── PROVIDED RECORDS

Lemma well_formed_same_store (sys sys' : System) :
  exec sys' = exec sys -> waiters sys' = waiters sys ->
  well_formed sys -> well_formed sys'.
Proof.
  intros He Hw [H1 H2 H3 H4 H5].
  constructor; rewrite ?He, ?Hw; assumption.
Qed.

Lemma sys_init_well_formed : well_formed sys_init.
Proof.
  constructor; simpl; intros *; try rewrite lookup_empty; try discriminate.
  intros H. now apply elem_of_nil in H.
Qed.

Lemma call_well_formed (sys : System) (caller : nat) (options : GitCommandOptions)
    (args : list string) :
  well_formed sys -> well_formed (estep sys (Call caller options args)).
Proof.
  intros Hwf. pose proof Hwf as [H1 H2 H3 H4 H5].
  unfold Git.step, gitCommandCore_begin.
  set (command := command_of options (with_safety_flags args)).
  destruct (pendingCommands (exec sys) !! command) as [promise|] eqn:Hl.
  - destruct (settled (exec sys) !! promise) as [s|] eqn:Hs.
    + destruct (H5 _ _ Hl) as [[Hnone _] | [ex Hex]]; [congruence|].
      assert (s = Rejected ex) as -> by congruence.
      match goal with |- well_formed (Git.resume _ ?sys0 ?w _) =>
        destruct (resume_facts sys0 w (Rejected ex)) as (Hw & Hsp & Hse & _ & Hp);
        apply (well_formed_same_store sys); [|exact Hw|exact Hwf]
      end.
      destruct (exec (Git.resume _ _ _ _)); simpl in *. subst.
      now destruct (exec sys).
    + constructor; simpl; try assumption.
      * intros w [Hin | ->%list_elem_of_singleton]%elem_of_app; [auto|]. simpl. auto.
      * intros k p Hk. destruct (H5 _ _ Hk) as [[Hn (w & Hin & Hc & Hp)] | Hrej];
          [left | right; assumption].
        split; [assumption|]. exists w. split; [apply elem_of_app; auto | auto].
  - assert (Hfresh : settled (exec sys) !! length (spawned (exec sys)) = None).
    { destruct (settled (exec sys) !! _) eqn:E; [|reflexivity].
      apply H2 in E. lia. }
    simpl. rewrite Hfresh.
    constructor; simpl; rewrite ?length_app; simpl.
    + intros k p [[-> <-] | [_ Hk]]%lookup_insert_Some; [lia|]. apply H1 in Hk. lia.
    + intros p r Hp. apply H2 in Hp. lia.
    + intros k1 k2 p [[<- <-] | [Hn1 Hk1]]%lookup_insert_Some
                     [[<- Hp] | [Hn2 Hk2]]%lookup_insert_Some; try reflexivity.
      * apply H1 in Hk2. lia.
      * apply H1 in Hk1. lia.
      * eauto.
    + intros w [Hin | ->%list_elem_of_singleton]%elem_of_app; simpl.
      * destruct (H4 w Hin) as [Hk Hs]. split; [|assumption].
        rewrite lookup_insert_ne; [assumption|].
        intros Heq. rewrite <- Heq in Hk. congruence.
      * split; [apply lookup_insert_eq | assumption].
    + intros k p [[<- <-] | [Hn Hk]]%lookup_insert_Some.
      * left. split; [assumption|]. eexists. split; [apply elem_of_app; right;
          apply list_elem_of_singleton; reflexivity | simpl; auto].
      * destruct (H5 _ _ Hk) as [[Hs (w & Hin & Hc & Hp)] | Hrej];
          [left | right; assumption].
        split; [assumption|]. exists w. split; [apply elem_of_app; auto | auto].
Qed.

Lemma settle_well_formed (sys : System) (p : nat) (s : Outcome string) :
  well_formed sys -> well_formed (estep sys (Settle p s)).
Proof.
  intros Hwf. pose proof Hwf as [H1 H2 H3 H4 H5].
  unfold Git.step.
  destruct (bool_decide (p < length (spawned (exec sys)))
            && bool_decide (settled (exec sys) !! p = None)) eqn:Hv; [|assumption].
  apply andb_true_iff in Hv as [Hlt Hnone].
  apply bool_decide_eq_true in Hlt. apply bool_decide_eq_true in Hnone.
  set (woken := filter (fun w => w_promise w = p) (waiters sys)).
  match goal with |- well_formed (fold_left _ _ ?sys0) => set (sys' := sys0) end.
  destruct (resume_all_facts woken s sys') as (Hw & Hsp & Hse & _ & Hp).
  set (F := fold_left (fun acc w => eresume acc w s) woken sys') in *.
  simpl in Hw, Hsp, Hse.
  assert (Hwoken : forall w, w ∈ woken <-> w ∈ waiters sys /\ w_promise w = p).
  { intros w. unfold woken. rewrite list_elem_of_filter. tauto. }
  assert (Hcmd : forall k, k ∈ w_command <$> woken ->
                           pendingCommands (exec sys) !! k = Some p).
  { intros k (w & -> & Hin)%list_elem_of_fmap. apply Hwoken in Hin as [Hin <-].
    now apply H4. }
  assert (Hfrom : forall k q, pendingCommands (exec F) !! k = Some q ->
                    pendingCommands (exec sys) !! k = Some q /\
                    (pendingCommands (exec sys) !! k = Some p ->
                     exists ex, s = Rejected ex)).
  { intros k q Hk. rewrite Hp in Hk. destruct s as [v|ex].
    - case_bool_decide as Hin; [discriminate|]. split; [exact Hk|].
      intros Hkp. exfalso.
      destruct (H5 _ _ Hkp) as [[_ (w & Hwin & Hc & Hq)] | [ex Hex]]; [|congruence].
      apply Hin. apply list_elem_of_fmap. exists w. split; [auto|].
      apply Hwoken. auto.
    - split; [exact Hk | eauto]. }
  assert (Hto : forall k q, pendingCommands (exec sys) !! k = Some q -> q <> p ->
                  pendingCommands (exec F) !! k = Some q).
  { intros k q Hk Hne. rewrite Hp. destruct s as [v|ex]; [|exact Hk].
    rewrite bool_decide_eq_false_2; [exact Hk|].
    intros Hin. apply Hcmd in Hin. congruence. }
  constructor.
  - intros k q Hk. rewrite Hsp. apply Hfrom in Hk as [Hk _]. eauto.
  - intros q r. rewrite Hse, Hsp.
    intros [[<- _] | [_ Hq]]%lookup_insert_Some; eauto.
  - intros k1 k2 q Hk1 Hk2. apply Hfrom in Hk1 as [Hk1 _].
    apply Hfrom in Hk2 as [Hk2 _]. eauto.
  - intros w. rewrite Hw. intros [Hne Hin]%list_elem_of_filter.
    destruct (H4 w Hin) as [Hk Hs]. split; [now apply Hto|].
    rewrite Hse. now rewrite lookup_insert_ne by auto.
  - intros k q Hk. rewrite Hse, Hw.
    destruct (Hfrom _ _ Hk) as [Hk0 Hrej].
    destruct (decide (q = p)) as [->|Hne].
    + right. destruct (Hrej Hk0) as [ex ->]. exists ex. apply lookup_insert_eq.
    + rewrite lookup_insert_ne by auto.
      destruct (H5 _ _ Hk0) as [[Hs (w & Hin & Hc & Hq)] | Hex]; [left | right; exact Hex].
      split; [exact Hs|]. exists w. split; [|auto].
      apply list_elem_of_filter. split; [congruence | exact Hin].
Qed.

────

WORK ORDER:
Go through the material above line by line and copy it exactly.

REPLY TO THE EXERCISE:
Lemma well_formed_same_store (sys sys' : System) :
  exec sys' = exec sys -> waiters sys' = waiters sys ->
  well_formed sys -> well_formed sys'.
Proof.
  intros He Hw [H1 H2 H3 H4 H5].
  constructor; rewrite ?He, ?Hw; assumption.
Qed.

Lemma sys_init_well_formed : well_formed sys_init.
Proof.
  constructor; simpl; intros *; try rewrite lookup_empty; try discriminate.
  intros H. now apply elem_of_nil in H.
Qed.

Lemma call_well_formed (sys : System) (caller : nat) (options : GitCommandOptions)
    (args : list string) :
  well_formed sys -> well_formed (estep sys (Call caller options args)).
Proof.
  intros Hwf. pose proof Hwf as [H1 H2 H3 H4 H5].
  unfold Git.step, gitCommandCore_begin.
  set (command := command_of options (with_safety_flags args)).
  destruct (pendingCommands (exec sys) !! command) as [promise|] eqn:Hl.
  - destruct (settled (exec sys) !! promise) as [s|] eqn:Hs.
    + destruct (H5 _ _ Hl) as [[Hnone _] | [ex Hex]]; [congruence|].
      assert (s = Rejected ex) as -> by congruence.
      match goal with |- well_formed (Git.resume _ ?sys0 ?w _) =>
        destruct (resume_facts sys0 w (Rejected ex)) as (Hw & Hsp & Hse & _ & Hp);
        apply (well_formed_same_store sys); [|exact Hw|exact Hwf]
      end.
      destruct (exec (Git.resume _ _ _ _)); simpl in *. subst.
      now destruct (exec sys).
    + constructor; simpl; try assumption.
      * intros w [Hin | ->%list_elem_of_singleton]%elem_of_app; [auto|]. simpl. auto.
      * intros k p Hk. destruct (H5 _ _ Hk) as [[Hn (w & Hin & Hc & Hp)] | Hrej];
          [left | right; assumption].
        split; [assumption|]. exists w. split; [apply elem_of_app; auto | auto].
  - assert (Hfresh : settled (exec sys) !! length (spawned (exec sys)) = None).
    { destruct (settled (exec sys) !! _) eqn:E; [|reflexivity].
      apply H2 in E. lia. }
    simpl. rewrite Hfresh.
    constructor; simpl; rewrite ?length_app; simpl.
    + intros k p [[-> <-] | [_ Hk]]%lookup_insert_Some; [lia|]. apply H1 in Hk. lia.
    + intros p r Hp. apply H2 in Hp. lia.
    + intros k1 k2 p [[<- <-] | [Hn1 Hk1]]%lookup_insert_Some
                     [[<- Hp] | [Hn2 Hk2]]%lookup_insert_Some; try reflexivity.
      * apply H1 in Hk2. lia.
      * apply H1 in Hk1. lia.
      * eauto.
    + intros w [Hin | ->%list_elem_of_singleton]%elem_of_app; simpl.
      * destruct (H4 w Hin) as [Hk Hs]. split; [|assumption].
        rewrite lookup_insert_ne; [assumption|].
        intros Heq. rewrite <- Heq in Hk. congruence.
      * split; [apply lookup_insert_eq | assumption].
    + intros k p [[<- <-] | [Hn Hk]]%lookup_insert_Some.
      * left. split; [assumption|]. eexists. split; [apply elem_of_app; right;
          apply list_elem_of_singleton; reflexivity | simpl; auto].
      * destruct (H5 _ _ Hk) as [[Hs (w & Hin & Hc & Hp)] | Hrej];
          [left | right; assumption].
        split; [assumption|]. exists w. split; [apply elem_of_app; auto | auto].
Qed.

Lemma settle_well_formed (sys : System) (p : nat) (s : Outcome string) :
  well_formed sys -> well_formed (estep sys (Settle p s)).
Proof.
  intros Hwf. pose proof Hwf as [H1 H2 H3 H4 H5].
  unfold Git.step.
  destruct (bool_decide (p < length (spawned (exec sys)))
            && bool_decide (settled (exec sys) !! p = None)) eqn:Hv; [|assumption].
  apply andb_true_iff in Hv as [Hlt Hnone].
  apply bool_decide_eq_true in Hlt. apply bool_decide_eq_true in Hnone.
  set (woken := filter (fun w => w_promise w = p) (waiters sys)).
  match goal with |- well_formed (fold_left _ _ ?sys0) => set (sys' := sys0) end.
  destruct (resume_all_facts woken s sys') as (Hw & Hsp & Hse & _ & Hp).
  set (F := fold_left (fun acc w => eresume acc w s) woken sys') in *.
  simpl in Hw, Hsp, Hse.
  assert (Hwoken : forall w, w ∈ woken <-> w ∈ waiters sys /\ w_promise w = p).
  { intros w. unfold woken. rewrite list_elem_of_filter. tauto. }
  assert (Hcmd : forall k, k ∈ w_command <$> woken ->
                           pendingCommands (exec sys) !! k = Some p).
  { intros k (w & -> & Hin)%list_elem_of_fmap. apply Hwoken in Hin as [Hin <-].
    now apply H4. }
  assert (Hfrom : forall k q, pendingCommands (exec F) !! k = Some q ->
                    pendingCommands (exec sys) !! k = Some q /\
                    (pendingCommands (exec sys) !! k = Some p ->
                     exists ex, s = Rejected ex)).
  { intros k q Hk. rewrite Hp in Hk. destruct s as [v|ex].
    - case_bool_decide as Hin; [discriminate|]. split; [exact Hk|].
      intros Hkp. exfalso.
      destruct (H5 _ _ Hkp) as [[_ (w & Hwin & Hc & Hq)] | [ex Hex]]; [|congruence].
      apply Hin. apply list_elem_of_fmap. exists w. split; [auto|].
      apply Hwoken. auto.
    - split; [exact Hk | eauto]. }
  assert (Hto : forall k q, pendingCommands (exec sys) !! k = Some q -> q <> p ->
                  pendingCommands (exec F) !! k = Some q).
  { intros k q Hk Hne. rewrite Hp. destruct s as [v|ex]; [|exact Hk].
    rewrite bool_decide_eq_false_2; [exact Hk|].
    intros Hin. apply Hcmd in Hin. congruence. }
  constructor.
  - intros k q Hk. rewrite Hsp. apply Hfrom in Hk as [Hk _]. eauto.
  - intros q r. rewrite Hse, Hsp.
    intros [[<- _] | [_ Hq]]%lookup_insert_Some; eauto.
  - intros k1 k2 q Hk1 Hk2. apply Hfrom in Hk1 as [Hk1 _].
    apply Hfrom in Hk2 as [Hk2 _]. eauto.
  - intros w. rewrite Hw. intros [Hne Hin]%list_elem_of_filter.
    destruct (H4 w Hin) as [Hk Hs]. split; [now apply Hto|].
    rewrite Hse. now rewrite lookup_insert_ne by auto.
  - intros k q Hk. rewrite Hse, Hw.
    destruct (Hfrom _ _ Hk) as [Hk0 Hrej].
    destruct (decide (q = p)) as [->|Hne].
    + right. destruct (Hrej Hk0) as [ex ->]. exists ex. apply lookup_insert_eq.
    + rewrite lookup_insert_ne by auto.
      destruct (H5 _ _ Hk0) as [[Hs (w & Hin & Hc & Hq)] | Hex]; [left | right; exact Hex].
      split; [exact Hs|]. exists w. split; [|auto].
      apply list_elem_of_filter. split; [congruence | exact Hin].
Qed.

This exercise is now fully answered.